Sinister: la-di-da look at me, I'm a football supporter

Warrander John - FML WarranderJ at xxx.uk
Mon Nov 16 18:30:36 GMT 1998


Hey Y'All,

Sunday night had all sorts of Sinister goings on. First off
off I found myself in a pub with nine record-shop assistants,
prompting thoughts of lovely Genevieve. None of them were
very handsome mind so there's no need to be jealous.
Then a Spanish football match came on the telly and me
being a born-again football fan and Peter Miller being my
hero and all I decided to watch it. It was much more
entertaining than the Vale. I think the record shop boys
were taking drugs. Someone called Joss made a Northern
Soul tape for the Tag loon. I listened to that too and it's
smashing.

Anyway, Mr Mark Casarotto made this too kind offer:

>John - I can let you have an only slightly torn "Mad as fuck"
>Carter t-shirt for a pony, but better get in quick, it's bound to
>go go go

Sorry mate, not interested. They don't let us in the church with
dirty words on our clothes. And me being a born-again and all.
Aristocratic Europeans with silky skills. I'm a renaissance man
you know.

And somebody who probably works for Ericsson in Sweden
made a brave stand with the sentiment:

>'The Pastels' are probably the most important cultural
>phenomenon of the 20th century. Ignore them at your own peril.

These are wise words. Never deny that you've heard them
spoken. I'm going to go to Dublin and drink a pint of Guinness
for The Pastels. If I'm really lucky, I might even get to drink a pint
of Guinness with The Pastels. Does anybody know the phone
number of the Dublin Mean Fiddler or a ticket outlet where I can
buy tickets? I've absolutely got to see The Pastels you know.
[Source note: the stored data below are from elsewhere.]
(* ===== verification/Witnesses.v ===== *)
(** * Witnesses

    The hypotheses of the theorems hold on the run of [Fixtures]: each lemma applies one theorem there. *)

From stdpp Require Import base list gmap strings sorting relations.
From Stdlib Require Import ZArith Lia Strings.Byte.
From S2P Require Import Prelude GoStd Canonical DeviceList DeviceListFacts DeviceListThms Agreement Header Request.
From S2P Require Import SyncTypes MemStore MemStoreFacts Slices NonceKeeper Service VaultInv.
From S2P Require Import Actors Steps Fixtures SyncSafety SyncEffects SyncHistory HeaderPages.
Local Open Scope Z_scope.

Lemma cfg0_ok : cfg_ok cfg0.
Proof. split; vm_compute; [reflexivity|reflexivity|split; congruence]. Qed.

Lemma reachable_run os s : reachable cfg0 s → reachable cfg0 (run_ops os s).
Proof.
  revert s. induction os as [|o os IH]; intros s Hs; [done|]. apply IH.
  eapply rtc_r; [exact Hs|]. by exists o.
Qed.
Lemma reachable_after n : reachable cfg0 (after n).
Proof. apply reachable_run. constructor. Qed.

(** [ran E]: the call of the equation [E] does not end this way, by evaluating how it ends. *)
Ltac ends X b E :=
  let F := fresh in assert (X = b) as F by (vm_compute; reflexivity); rewrite E in F; discriminate F.
Ltac ran E :=
  exfalso;
  match type of E with
  | ?X = (Err _, _) => ends (is_ok X.1) true E
  | ?X = (Some _, _) => ends (bool_decide (is_Some X.1)) false E
  | ?X = Err _ => ends (is_ok X) true E
  | ?X = None => ends (bool_decide (is_Some X)) true E
  end.

(** What a call returned, evaluated without the store it left. *)
Definition returned {A B C} (f : A → B) (r : result A * C) : option B :=
  match r.1 with Ok a => Some (f a) | Err _ => None end.

(** ** Device lists *)
Lemma verified_list_invariant_witness : ∃ l, VerifyDeviceList [entry1; entry2; entry3] = Ok l ∧ list_wf l.
Proof.
  destruct (VerifyDeviceList [entry1; entry2; entry3]) as [l|e] eqn:E; [|ran E].
  exists l. split; [reflexivity|]. exact (verified_list_invariant _ l E).
Defined.

Lemma history_is_immutable_witness :
  ∃ l l0, VerifyDeviceList [entry1; entry2; entry3] = Ok l ∧ VerifyDeviceList [entry1; entry2] = Ok l0 ∧
    EpochAt l 2 = (Epoch l0, true) ∧ DigestAt l 2 = (HeadDigest l0, true).
Proof.
  destruct (VerifyDeviceList [entry1; entry2; entry3]) as [l|e] eqn:E; [|ran E].
  destruct (history_is_immutable [entry1; entry2] [entry3] l ltac:(discriminate) E) as (l0 & H0 & Hd & He & _).
  exists l, l0. split_and!; [reflexivity|exact H0|exact He|exact Hd].
Defined.

Lemma extension_is_authorised_witness :
  ∃ l l', VerifyDeviceList [entry1; entry2] = Ok l ∧ Extend l entry3 = Ok l' ∧ Epoch l' = Epoch l + 1.
Proof.
  destruct (VerifyDeviceList [entry1; entry2]) as [l|e] eqn:E; [|ran E].
  destruct (Extend l entry3) as [l'|e] eqn:E'.
  - destruct (extension_is_authorised _ l entry3 l' E E') as [_ He]. exists l, l'.
    split_and!; [reflexivity|exact E'|exact He].
  - exfalso. assert (is_ok (let? l := VerifyDeviceList [entry1; entry2] in Extend l entry3)%go = true) as F
      by (vm_compute; reflexivity).
    rewrite E in F. cbn [rbind] in F. rewrite E' in F. discriminate F.
Defined.

Lemma removal_is_final_witness :
  ∃ l l' m m', VerifyDeviceList [entry1; entry2] = Ok l ∧ ExtendAll l [entry3] = Ok l' ∧
    l_members l !! deviceB = Some m ∧ l_members l' !! deviceB = Some m' ∧ m_SigningKey m' = m_SigningKey m.
Proof.
  destruct (VerifyDeviceList [entry1; entry2]) as [l|e] eqn:E; [|ran E].
  destruct (ExtendAll l [entry3]) as [l'|e] eqn:E'.
  2: { exfalso. assert (is_ok (let? l := VerifyDeviceList [entry1; entry2] in ExtendAll l [entry3])%go = true) as F
         by (vm_compute; reflexivity).
       rewrite E in F. cbn [rbind] in F. rewrite E' in F. discriminate F. }
  destruct (l_members l !! deviceB) as [m|] eqn:Em.
  2: { exfalso. assert (is_ok (let? l := VerifyDeviceList [entry1; entry2] in
           match l_members l !! deviceB with Some _ => Ok tt | None => Err [] end)%go = true) as F
         by (vm_compute; reflexivity).
       rewrite E in F. cbn [rbind] in F. rewrite Em in F. discriminate F. }
  destruct (removal_is_final _ [entry3] l l' deviceB m E E' Em) as (m' & Hm' & Hk & _).
  exists l, l', m, m'. split_and!; [reflexivity|exact E'|exact Em|exact Hm'|exact Hk].
Defined.

Lemma head_digest_commits_witness :
  ∃ l, VerifyDeviceList [entry1; entry2] = Ok l ∧
    (([entry1; entry2] = [entry1; entry2] ∧ l = l) ∨ collision).
Proof.
  destruct (VerifyDeviceList [entry1; entry2]) as [l|e] eqn:E; [|ran E].
  exists l. split; [reflexivity|].
  apply (head_digest_commits [entry1; entry2] [entry1; entry2] l l);
    [repeat constructor; vm_compute; congruence|repeat constructor; vm_compute; congruence
    |discriminate|discriminate|exact E|exact E|reflexivity].
Defined.

(** ** The store *)
Lemma reachable_stores_are_valid_witness : Inv cfg0 (after 10).
Proof. exact (reachable_stores_are_valid cfg0 cfg0_ok (after 10) (reachable_after 10)). Defined.

Lemma failed_calls_roll_back_witness :
  ∃ nn, (exec cfg0 (OpAnswerPairing clk0 callerA (signed keyA callerA 3) deviceB []) (after 2)).2
          = set_nonces nn (after 2).
Proof.
  destruct ((exec cfg0 (OpAnswerPairing clk0 callerA (signed keyA callerA 3) deviceB []) (after 2)).1) as [e|] eqn:E;
    [|ran E].
  destruct (failed_calls_roll_back cfg0 (OpAnswerPairing clk0 callerA (signed keyA callerA 3) deviceB [])
    (after 2) e E) as (nn & Hnn & _).
  exists nn. exact Hnn.
Defined.

Definition opRemove : operation :=
  OpRemove clk0 callerA (signed keyA callerA 9) {| rmi_Entry := entry3; rmi_Packages := [] |}.

Lemma owners_are_isolated_witness : isolated clk0 "alice" (after 8) (exec cfg0 opRemove (after 8)).2.
Proof. exact (owners_are_isolated cfg0 cfg0_ok (after 8) opRemove "alice" (reachable_after 8) eq_refl). Defined.

Lemma stored_list_loads_witness : ∃ l, loadList vaultID0 (after 10) = (Ok l, after 10) ∧ Head l = 3.
Proof.
  destruct (st_vaults (after 10) !! vaultID0) as [v|] eqn:E; [|ran E].
  destruct (stored_list_loads cfg0 cfg0_ok (after 10) vaultID0 v (reachable_after 10) E) as (l & Hl & _ & _ & Hh & _).
  assert (v_HeadIndex <$> st_vaults (after 10) !! vaultID0 = Some 3) as F by (vm_compute; reflexivity).
  rewrite E in F. injection F as F. exists l. split; [exact Hl|]. rewrite Hh. exact F.
Defined.

Lemma devices_mirror_the_list_witness :
  ∃ l d m, VerifyDeviceList (entries_of (after 10) vaultID0) = Ok l ∧
    st_devices (after 10) !! key [vaultID0; deviceB] = Some d ∧ l_members l !! deviceB = Some m ∧
    d_AddedIndex d = m_AddedIndex m.
Proof.
  destruct (st_vaults (after 10) !! vaultID0) as [v|] eqn:E; [|ran E].
  destruct (VerifyDeviceList (entries_of (after 10) vaultID0)) as [l|e] eqn:El; [|ran El].
  pose proof (devices_mirror_the_list cfg0 cfg0_ok (after 10) vaultID0 v l deviceB (reachable_after 10) E El) as Hd.
  destruct (st_devices (after 10) !! key [vaultID0; deviceB]) as [d|] eqn:Ed; [|ran Ed].
  destruct Hd as (m & Hm & _ & _ & Ha & _). exists l, d, m. split_and!; [reflexivity|reflexivity|exact Hm|exact Ha].
Defined.

Lemma pending_devices_have_a_package_witness :
  ∃ p, GetKeyPackageOp clk0 callerB (after 5) = (Ok p, after 5) ∧ k_RecipientDeviceID (kp_Package p) = deviceB.
Proof.
  destruct (actorFor clk0 callerB (after 5)) as [[a|e] s1] eqn:E; [|ran E].
  assert (returned (λ a, (a_Pairing a, d_State (a_Device a), d_DeviceID (a_Device a),
            d_ActivatedEpoch (a_Device a), v_Epoch (a_Vault a))) (actorFor clk0 callerB (after 5))
          = Some (None, DeviceApproved, deviceB, 0, 1)) as F by (vm_compute; reflexivity).
  rewrite E in F. injection F as Hp Hs Hd H0 H1.
  destruct (pending_devices_have_a_package cfg0 cfg0_ok (after 5) clk0 callerB a s1 (reachable_after 5) E Hp Hs)
    as (p & Hg & _ & _ & Hr); [rewrite H0, H1; discriminate|].
  exists p. split; [exact Hg|]. rewrite Hr. exact Hd.
Defined.

Lemma successful_calls_are_authorised_witness :
  ∃ s', exec cfg0 opRemove (after 8) = (None, s') ∧
    by_member (after 8) clk0 callerA (signed keyA callerA 9) activated.
Proof.
  destruct (exec cfg0 opRemove (after 8)) as [[e|] s'] eqn:E; [ran E|].
  exists s'. split; [reflexivity|].
  exact (successful_calls_are_authorised cfg0 cfg0_ok (after 8) opRemove s' (reachable_after 8) E).
Defined.

(** ** Removal *)
Lemma removal_revokes_witness :
  ∃ u s' v, Remove clk0 callerA (signed keyA callerA 9) {| rmi_Entry := entry3; rmi_Packages := [] |} (after 8) = (Ok u, s') ∧
    removed vaultID0 deviceB (v_Epoch v + 1) (after 8) s'.
Proof.
  destruct (Remove clk0 callerA (signed keyA callerA 9) {| rmi_Entry := entry3; rmi_Packages := [] |} (after 8))
    as [[u|e] s'] eqn:E; [|ran E].
  destruct (removal_revokes cfg0 cfg0_ok clk0 callerA (signed keyA callerA 9) {| rmi_Entry := entry3; rmi_Packages := [] |}
    (after 8) u s' (reachable_after 8) E) as (v & _ & _ & Hv).
  exists u, s', v. split; [reflexivity|exact Hv].
Defined.

Lemma removed_device_is_locked_out_witness :
  ∃ u s' e, Remove clk0 callerA (signed keyA callerA 9) {| rmi_Entry := entry3; rmi_Packages := [] |} (after 8) = (Ok u, s') ∧
    (exec cfg0 (OpSnapshot clk0 callerB) s').1 = Some e.
Proof.
  destruct (Remove clk0 callerA (signed keyA callerA 9) {| rmi_Entry := entry3; rmi_Packages := [] |} (after 8))
    as [[u|e] s'] eqn:E; [|ran E].
  destruct (st_devices (after 8) !! key [vaultID0; deviceB]) as [d|] eqn:Ed; [|ran Ed].
  assert (d_TokenDeviceID <$> st_devices (after 8) !! key [vaultID0; deviceB] = Some "laptop") as Ht
    by (vm_compute; reflexivity).
  rewrite Ed in Ht. injection Ht as Ht.
  destruct (removed_device_is_locked_out cfg0 cfg0_ok clk0 callerA (signed keyA callerA 9)
    {| rmi_Entry := entry3; rmi_Packages := [] |} (after 8) u s' d (OpSnapshot clk0 callerB) callerB
    (reachable_after 8) E Ed eq_refl (eq_sym Ht) eq_refl) as [e He].
  exists u, s', e. split; [reflexivity|exact He].
Defined.

(** ** Snapshots *)
Definition upload1 : UploadInput := {| upi_Header := header1; upi_Ciphertext := snapshot1 |}.

Lemma upload_then_snapshot_witness :
  ∃ acc s', Upload cfg0 clk0 callerB (signed keyB callerB 7) upload1 (after 6) = (Ok acc, s') ∧
    Snapshot (at_second 5000) callerB s' =
      (Ok {| sn_Header := ac_Header acc; sn_Ciphertext := snapshot1; sn_Vault := ac_Vault acc |}, s').
Proof.
  destruct (Upload cfg0 clk0 callerB (signed keyB callerB 7) upload1 (after 6)) as [[acc|e] s'] eqn:E; [|ran E].
  destruct (upload_then_snapshot cfg0 cfg0_ok clk0 callerB (signed keyB callerB 7) upload1 (after 6) acc s'
    (at_second 5000) (reachable_after 6) E) as (_ & _ & Hs).
  exists acc, s'. split; [reflexivity|exact Hs].
Defined.

Lemma upload_receipt_verifies_witness :
  ∃ acc s' signature, Upload cfg0 clk0 callerB (signed keyB callerB 7) upload1 (after 6) = (Ok acc, s') ∧
    ac_Receipt acc = EncodeToString signature.
Proof.
  destruct (Upload cfg0 clk0 callerB (signed keyB callerB 7) upload1 (after 6)) as [[acc|e] s'] eqn:E; [|ran E].
  destruct (upload_receipt_verifies cfg0 cfg0_ok clk0 callerB (signed keyB callerB 7) upload1 (after 6) acc s'
    eq_refl (reachable_after 6) E) as (sig & Hs & _).
  exists acc, s', sig. split; [reflexivity|exact Hs].
Defined.

Lemma snapshot_is_available_witness :
  ∃ out, Snapshot clk0 callerA (after 10) = (Ok out, after 10) ∧
    VerifyCiphertext (sh_Header (sn_Header out)) (sn_Ciphertext out) = Ok tt.
Proof.
  destruct (actorFor clk0 callerA (after 10)) as [[a|e] s1] eqn:E; [|ran E].
  assert (returned (λ a, (a_Pairing a, d_State (a_Device a), v_CurrentRevision (a_Vault a)))
            (actorFor clk0 callerA (after 10)) = Some (None, DeviceApproved, 2)) as F by (vm_compute; reflexivity).
  rewrite E in F. injection F as Hp Hs Hr.
  destruct (snapshot_is_available cfg0 cfg0_ok clk0 callerA (after 10) a s1 (reachable_after 10) E Hp Hs)
    as [[H0 _]|(out & l & Hout & _ & _ & _ & Hc)]; [exfalso; rewrite Hr in H0; discriminate H0|].
  exists out. split; [exact Hout|exact Hc].
Defined.

Lemma header_pages_verify_witness :
  ∃ hs s' l, HeadersOp clk0 callerA 0 0 (after 10) = (Ok hs, s') ∧
    VerifyHeaderChain l None (sh_Header <$> hs) = Ok tt ∧ length hs = 2%nat.
Proof.
  destruct (HeadersOp clk0 callerA 0 0 (after 10)) as [[hs|e] s'] eqn:E; [|ran E].
  destruct (header_pages_verify cfg0 cfg0_ok clk0 callerA 0 0 (after 10) hs s' (reachable_after 10) E)
    as (v & l & _ & _ & _ & Hl & _).
  assert (returned length (HeadersOp clk0 callerA 0 0 (after 10)) = Some 2%nat) as F by (vm_compute; reflexivity).
  rewrite E in F. injection F as Hn. exists hs, s', l. split_and!; [reflexivity|exact Hl|exact Hn].
Defined.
I cried on Saturday night. Unfortunately it was on the dancefloor
at Smile. I was in my disco pants and Julian put on "The boy with
the arab strap" and I remembered Leeds and got all emotional.
I was a bit blootered at the time.

Oh, and I think Mrs Warrander John's joined our ranks, so it's
no more lies and smut from me or it's a smack in the mouth from
her. It does mean that I've now had sex with two other listees
though. La-di-da look at me, aren't I the horny devil.